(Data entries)

_ _ _ _ _

(** C7: ONCE. A settlement is final: from the moment it commits, through any
    later traffic, the ledger carries exactly one charge of the request, for
    the settled amount, and every further settlement or release of the request
    fails. *)
Theorem settled_exactly_once (db db1 db2 : DB) (cmd : SettleCommand) (now : instant)
    (Hreach : reachable db) (Hrange : in_int64 (sc_ChargeMicros cmd))
    (Hok : Settle cmd now db = Ok db1) (Hlater : rtc store_step db1 db2) :
  (exists e, charges (ledger db2) (sc_RequestID cmd) = [e] /\ le_AmountMicros e = sc_ChargeMicros cmd) /\
  (forall cmd' now', sc_RequestID cmd' = sc_RequestID cmd -> is_ok (Settle cmd' now' db2) = false) /\
  (forall fromRec now', is_ok (releaseLocked (sc_RequestID cmd) fromRec now' db2) = false).
Proof.
  pose proof (reachable_inv _ Hreach) as I.
  destruct (Settle_Ok _ _ _ _ Hok I) as (r & _ & _ & Hn & _ & _ & _ & _ & (e & Hl & He & Hamt & _) & _).
  assert (store_inv db1) as I1 by by eapply store_inv_settle.
  assert (charges (ledger db1) (sc_RequestID cmd) = [e]) as Hc1.
  { by rewrite Hl, charges_app, He, uncharged_nil. }
  destruct (charges_steps _ _ (sc_RequestID cmd) Hlater I1) as [(l & Hl2) Hlen]; [by rewrite Hc1|].
  rewrite Hc1 in Hl2. assert (l = []) as -> by (rewrite Hl2 in Hlen; destruct l; simpl in Hlen; [done|lia]).
  split; [by exists e|]. apply charged_final; [by eapply store_inv_steps|].
  apply charged_nonempty. by rewrite Hl2.
Qed.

_ _ _ _ _

▶ **DIRECTIONS FOR THIS TASK**
Can you give every line above again, exactly as written?

▶ **FINISHED EXERCISE**
(** C7: ONCE. A settlement is final: from the moment it commits, through any
    later traffic, the ledger carries exactly one charge of the request, for
    the settled amount, and every further settlement or release of the request
    fails. *)
Theorem settled_exactly_once (db db1 db2 : DB) (cmd : SettleCommand) (now : instant)
    (Hreach : reachable db) (Hrange : in_int64 (sc_ChargeMicros cmd))
    (Hok : Settle cmd now db = Ok db1) (Hlater : rtc store_step db1 db2) :
  (exists e, charges (ledger db2) (sc_RequestID cmd) = [e] /\ le_AmountMicros e = sc_ChargeMicros cmd) /\
  (forall cmd' now', sc_RequestID cmd' = sc_RequestID cmd -> is_ok (Settle cmd' now' db2) = false) /\
  (forall fromRec now', is_ok (releaseLocked (sc_RequestID cmd) fromRec now' db2) = false).
Proof.
  pose proof (reachable_inv _ Hreach) as I.
  destruct (Settle_Ok _ _ _ _ Hok I) as (r & _ & _ & Hn & _ & _ & _ & _ & (e & Hl & He & Hamt & _) & _).
  assert (store_inv db1) as I1 by by eapply store_inv_settle.
  assert (charges (ledger db1) (sc_RequestID cmd) = [e]) as Hc1.
  { by rewrite Hl, charges_app, He, uncharged_nil. }
  destruct (charges_steps _ _ (sc_RequestID cmd) Hlater I1) as [(l & Hl2) Hlen]; [by rewrite Hc1|].
  rewrite Hc1 in Hl2. assert (l = []) as -> by (rewrite Hl2 in Hlen; destruct l; simpl in Hlen; [done|lia]).
  split; [by exists e|]. apply charged_final; [by eapply store_inv_steps|].
  apply charged_nonempty. by rewrite Hl2.
Qed.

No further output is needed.